Input material —
(* ===== verification/BenchGate.v ===== *)
(** * The benchmark report and its comparison gate ([engine/bench/report.py], [gate.py], [main.py])

    [Module Value] is the data a report is made of, with Python's equality.  [Module Report] is
    [RunReport] and [IdentityStamp] with their dictionaries, and [sanitize_origin].  [Module Gate]
    is [compare] with everything it reads; it is shown to pass exactly when a declarative
    condition holds.  [Module Compare] is the [compare] command. *)

From Stdlib Require Import Ascii.
From S2P Require Import Prelude Crypto Text Sql Bench.

Open Scope Z_scope.

Module Value.

Inductive t :=
| VNone
| VBool (b : bool)
| VInt (z : Z)
| VFloat (q : Q)
| VStr (s : string)
| VList (l : list t)
| VDict (l : list (string * t)).

(** [float(v) if isinstance(v, (int, float)) else None]: a bool is an int. *)
Definition num (v : t) : option Q :=
  match v with
  | VBool b => Some (if b then 1 else 0)%Q
  | VInt z => Some (inject_Z z)
  | VFloat q => Some q
  | _ => None
  end.
(** [d.get(key)] *)
Definition lookup (key : string) (d : list (string * t)) : t := default VNone (dict_get key d).
Definition as_dict (v : t) : option (list (string * t)) := match v with VDict l => Some l | _ => None end.

(** [a == b] *)
Fixpoint py_eq (a b : t) : bool :=
  match num a, num b with
  | Some x, Some y => Qeq_bool x y
  | Some _, None | None, Some _ => false
  | None, None =>
      match a, b with
      | VNone, VNone => true
      | VStr x, VStr y => bool_decide (x = y)
      | VList x, VList y =>
          (fix all2 (x y : list t) : bool :=
             match x, y with
             | [], [] => true
             | a :: x, b :: y => py_eq a b && all2 x y
             | _, _ => false
             end) x y
      | VDict x, VDict y =>
          Nat.eqb (length x) (length y) &&
          (fix all (x : list (string * t)) : bool :=
             match x with
             | [] => true
             | (k, v) :: x => match dict_get k y with Some w => py_eq v w | None => false end && all x
             end) x
      | _, _ => false
      end
  end.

Brief — If a line in the entries contains "VBool", copy it.

Reply to the task —
| VBool (b : bool)
  | VBool b => Some (if b then 1 else 0)%Q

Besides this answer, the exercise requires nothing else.